Goal of the exercise:
Pull every line holding the string "VList" from the records below.

Material supplied:
(** * Streaming chat orchestration and history normalisation

    A shallow embedding of the chat backend:
    - [gemini_client.py]: [stream_chat_response], whose first loop turns
      heterogeneous history records into the provider's turn format;
    - [persistence.py]: the flat-file store of sessions and histories;
    - [main.py]: [chat_stream] and its nested [event_generator].

    Conventions of the embedding.
    - A Python [str] is a Rocq [string] whose characters are the code points
      below 256; whitespace and printability follow Python on that range.
    - Python values that can sit inside a history record are the JSON-like
      ones: [None], booleans, integers, strings, lists and string-keyed
      dictionaries.  A record is either such a value or an object given by
      its class name and its attributes.
    - An exception is a value of type [exn]; code that can raise returns
      a [result].
    - The file system is a finite map from session id to the contents of
      [history/<id>.json] together with the contents of [sessions.json].
      A file that exists but cannot be loaded is [Corrupt].  The map stands
      for the files of the ids the process itself makes ([default] and the
      text of a version 4 UUID, see [generated_id]): such ids name
      different files directly under [history/] that can be created, which
      an id holding a path separator or dots need not.
    - [event_generator] is the generator consumed to its end; [gen_next]
      and [gen_close] give it one step at a time, with the runs that the
      consumer closes at a [yield]. *)

From stdpp Require Import base option list strings gmap pretty.
From Stdlib Require Import ZArith Ascii.

(** ** Python strings *)

Module Str.

Definition code (c : ascii) : N := N_of_ascii c.

(** [str.isspace] on one code point below 256: TAB..CR, FS..US, SPACE,
    NEL and NBSP. *)
Definition isspace (c : ascii) : bool :=
  let n := code c in
  ((9 <=? n) && (n <=? 13) || (28 <=? n) && (n <=? 32) || (n =? 133) || (n =? 160))%N.

Definition is_empty (s : string) : bool :=
  match s with EmptyString => true | String _ _ => false end.

Fixpoint lstrip (s : string) : string :=
  match s with
  | EmptyString => EmptyString
  | String c r => if isspace c then lstrip r else s
  end.

Fixpoint rstrip (s : string) : string :=
  match s with
  | EmptyString => EmptyString
  | String c r =>
      let r' := rstrip r in
      if isspace c && is_empty r' then EmptyString else String c r'
  end.

(** [s.strip()] *)
Definition strip (s : string) : string := rstrip (lstrip s).

(** [s.split()]: maximal runs of non-whitespace, in order.  [word] is the
    run being read. *)
Fixpoint split_from (s word : string) : list string :=
  match s with
  | EmptyString => if is_empty word then [] else [word]
  | String c r =>
      if isspace c
      then (if is_empty word then split_from r EmptyString else word :: split_from r EmptyString)
      else split_from r (word +:+ String c EmptyString)
  end.

Definition split (s : string) : list string := split_from s EmptyString.

(** [sep.join(l)] *)
Definition join (sep : string) (l : list string) : string := String.concat sep l.

(** Some character of [s] is not whitespace. *)
Definition has_non_whitespace (s : string) : Prop :=
  ∃ c, c ∈ String.list_ascii_of_string s ∧ isspace c = false.

Definition hex_digit (n : N) : ascii :=
  ascii_of_N (if (n <? 10)%N then 48 + n else 87 + n)%N.

(** The escape of one character in [repr] of a [str] quoted by [q]. *)
Definition escape (q c : ascii) : string :=
  let n := code c in
  if (Ascii.eqb c q || Ascii.eqb c "\")%bool then String "\" (String c EmptyString)
  else if (n =? 9)%N then "\t"
  else if (n =? 10)%N then "\n"
  else if (n =? 13)%N then "\r"
  else if ((n <? 32) || (127 <=? n) && (n <=? 160) || (n =? 173))%N
       then String "\" (String "x" (String (hex_digit (n / 16)) (String (hex_digit (n mod 16)) EmptyString)))
  else String c EmptyString.

Fixpoint escape_all (q : ascii) (s : string) : string :=
  match s with
  | EmptyString => EmptyString
  | String c r => escape q c +:+ escape_all q r
  end.

Fixpoint mem (c : ascii) (s : string) : bool :=
  match s with
  | EmptyString => false
  | String d r => Ascii.eqb c d || mem c r
  end.

Definition dquote : ascii := ascii_of_N 34.

(** [repr(s)]: single quotes unless [s] holds a single quote and no
    double quote. *)
Definition repr (s : string) : string :=
  let q : ascii := if mem "'" s && negb (mem dquote s) then dquote else "'"%char in
  String q (escape_all q s) +:+ String q EmptyString.

End Str.

(** ** Python values *)

Local Set Warnings "-register-all".

Inductive PyVal : Type :=
  | VNone
  | VBool (b : bool)
  | VInt (z : Z)
  | VStr (s : string)
  | VList (l : list PyVal)
  | VDict (d : list (string * PyVal)).

(** [repr(v)] *)
Fixpoint py_repr (v : PyVal) : string :=
  match v with
  | VNone => "None"
  | VBool b => if b then "True" else "False"
  | VInt z => pretty z
  | VStr s => Str.repr s
  | VList l => "[" +:+ Str.join ", " (map py_repr l) +:+ "]"
  | VDict d =>
      "{" +:+ Str.join ", "
                (map (λ kv, match kv with (k, x) => Str.repr k +:+ ": " +:+ py_repr x end) d)
          +:+ "}"
  end.

(** [str(v)] *)
Definition py_str (v : PyVal) : string :=
  match v with
  | VStr s => s
  | _ => py_repr v
  end.

(** [bool(v)] *)
Definition truthy (v : PyVal) : bool :=
  match v with
  | VNone => false
  | VBool b => b
  | VInt z => negb (z =? 0)%Z
  | VStr s => negb (Str.is_empty s)
  | VList l => match l with [] => false | _ => true end
  | VDict d => match d with [] => false | _ => true end
  end.
Lemma C6_restart_filter_misses_record_witness :
  let x := "did:plc:alice" in
  let d := readyDeduplicator 16 1 in
  let d1 := (Deduplicator.markUserProcessed sampleHash sampleIndexes x [] d).2 in
  let r1 := default {| Deduplicator.clock := 0; Deduplicator.data := ∅ |}
              (Deduplicator.redisClient (Deduplicator.close d1)) in
  ((∀ size k h, sampleIndexes size k h ≠ []) ∧
   Deduplicator.markProcessed sampleHash sampleIndexes Deduplicator.users x [] d = (Ok (), d1) ∧
   Deduplicator.redisClient (Deduplicator.close d1) = Some r1 ∧
   Deduplicator.redis_get r1 ("bloom:" +:+ Deduplicator.typeName Deduplicator.users) = None) ∧
  (∃ e, Deduplicator.clear (Some Deduplicator.users) d1 = (Throw e, d1)) ∧
  ∃ d2 f,
    Deduplicator.initialize (λ _, (16%nat, 1%nat)) (16%nat, 1%nat) (Some r1) Deduplicator.new
      = (Ok (), d2) ∧
    Deduplicator.redisClient d2 = Some r1 ∧
    Deduplicator.redis_exists r1 (Deduplicator.recordKey sampleHash Deduplicator.users x) = true ∧
    Deduplicator.bloomFilters d2 Deduplicator.users = Some f ∧
    Deduplicator.bloom_has sampleIndexes (sampleHash x) f = false ∧
    ¬ filterCovers sampleHash sampleIndexes d2 Deduplicator.users x.
Proof.
  intros x d d1 r1.
  assert (H1 : ∀ size k h, sampleIndexes size k h ≠ []) by done.
  assert (H2 : Deduplicator.markProcessed sampleHash sampleIndexes Deduplicator.users x [] d
               = (Ok (), d1)) by reflexivity.
  assert (H3 : Deduplicator.redisClient (Deduplicator.close d1) = Some r1) by reflexivity.
  assert (H4 : Deduplicator.redis_get r1 ("bloom:" +:+ Deduplicator.typeName Deduplicator.users)
               = None) by reflexivity.
  split; [done|].
  exact (C6_restart_filter_misses_record sampleHash sampleIndexes (λ _, (16%nat, 1%nat))
           (16%nat, 1%nat) Deduplicator.users x [] d d1 r1 H1 H2 H3 H4).
Defined.

Lemma restart_without_close_forgets_witness :
  let x := "did:plc:alice" in
  let d1 := (Deduplicator.markUserProcessed sampleHash sampleIndexes x []
               (readyDeduplicator 16 1)).2 in
  let r1 := default {| Deduplicator.clock := 0; Deduplicator.data := ∅ |}
              (Deduplicator.redisClient d1) in
  Deduplicator.redis_exists r1 (Deduplicator.recordKey sampleHash Deduplicator.users x) = true ∧
  ∃ d2,
    Deduplicator.initialize (λ _, (16%nat, 1%nat)) (16%nat, 1%nat) (Some r1) Deduplicator.new
      = (Ok (), d2) ∧
    (Deduplicator.isDuplicate sampleHash sampleIndexes Deduplicator.users x d2).1 = Ok false.
Proof.
  intros x d1 r1.
  apply (restart_without_close_forgets sampleHash sampleIndexes (λ _, (16%nat, 1%nat))
           (16%nat, 1%nat) Deduplicator.users x [] (readyDeduplicator 16 1) d1 r1).
  - done.
  - reflexivity.
  - reflexivity.
  - by vm_compute.
Defined.

Lemma duplicate_only_if_marked_witness :
  let x := "did:plc:alice" in
  let ops := [OpMarkProcessed Deduplicator.users x []; OpTick 1000] in
  ∃ i meta, OpMarkProcessed Deduplicator.users i meta ∈ ops ∧ sampleHash i = sampleHash x.
Proof.
  intros x ops.
  apply (duplicate_only_if_marked sampleHash sampleIndexes ops (readyDeduplicator 16 1)).
  - by intros r [= <-].
  - by vm_compute.
Defined.

Section Strings.

Lemma rev_app_append (s t acc : string) :
  String.rev_app (s +:+ t) acc = String.rev_app t (String.rev_app s acc).
Proof.
  revert acc. induction s as [|a s IH]; intros acc; [done|].
  change (String a s +:+ t) with (String a (s +:+ t)). simpl. apply IH.
Qed.

Lemma rev_app_acc (s acc : string) :
  String.rev_app s acc = String.rev_app s "" +:+ acc.
Proof.
  revert acc. induction s as [|a s IH]; intros acc; [done|].
  simpl. rewrite (IH (String a acc)), (IH (String a "")).
  clear. induction (String.rev_app s "") as [|b u IHu]; [done|].
  change (String b u +:+ String a acc) with (String b (u +:+ String a acc)).
  change ((String b u +:+ String a "") +:+ acc)
    with (String b ((u +:+ String a "") +:+ acc)).
  by rewrite IHu.
Qed.

Lemma prefix_append (s t : string) : String.prefix s (s +:+ t) = true.
Proof.
  induction s as [|a s IH]; [by destruct t|].
  change (String a s +:+ t) with (String a (s +:+ t)). simpl.
  destruct (Ascii.ascii_dec a a); [done|done].
Qed.

Lemma endsWith_json (s : string) : endsWith ".json" (s +:+ ".json") = true.
Proof.
  unfold endsWith, String.rev. rewrite rev_app_append. simpl.
  by destruct (String.rev_app s "").
Qed.

Lemma endsWith_backup (s : string) : endsWith ".json" (s +:+ ".backup") = false.
Proof.
  unfold endsWith, String.rev. rewrite rev_app_append. simpl. done.
Qed.

Lemma length_append (s t : string) :
  String.length (s +:+ t) = (String.length s + String.length t)%nat.
Proof.
  induction s as [|a s IH]; [done|].
  change (String a s +:+ t) with (String a (s +:+ t)). simpl. by rewrite IH.
Qed.

Lemma append_ne_self (s t : string) : t ≠ "" → s +:+ t ≠ s.
Proof.
  intros Ht Heq. apply (f_equal String.length) in Heq.
  rewrite length_append in Heq. destruct t; [done|]. simpl in Heq. lia.
Qed.

Lemma append_assoc (s t u : string) : (s +:+ t) +:+ u = s +:+ (t +:+ u).
Proof.
  induction s as [|a s IH]; [done|].
  change (String a s +:+ t) with (String a (s +:+ t)).
  change (String a (s +:+ t) +:+ u) with (String a ((s +:+ t) +:+ u)).
  by rewrite IH.
Qed.

End Strings.

Section Files.
Import CheckpointManager.
Context {State : Type}.
Implicit Types (fs : Dir State) (c : Checkpoint State) (m : CheckpointManager.t State).

Lemma eqb_name (a b : string) : String.eqb a b = bool_decide (a = b).
Proof.
  destruct (String.eqb a b) eqn:E.
  - apply String.eqb_eq in E. by rewrite bool_decide_eq_true_2.
  - apply String.eqb_neq in E. by rewrite bool_decide_eq_false_2.
Qed.

Lemma pathExists_elem name fs : pathExists name fs = true ↔ name ∈ fs.*1.
Proof.
  unfold pathExists. induction fs as [|[n c] fs IH]; simpl.
  - split; [done|]. by intros ?%elem_of_nil.
  - rewrite orb_true_iff, IH, eqb_name, bool_decide_eq_true. set_solver.
Qed.

Lemma readJson_cons name n c fs :
  readJson name ((n, c) :: fs) = if String.eqb n name then Some c else readJson name fs.
Proof. unfold readJson. simpl. by destruct (String.eqb n name). Qed.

Completed task:
  | VList (l : list PyVal)
  | VList l => "[" +:+ Str.join ", " (map py_repr l) +:+ "]"
  | VList l => match l with [] => false | _ => true end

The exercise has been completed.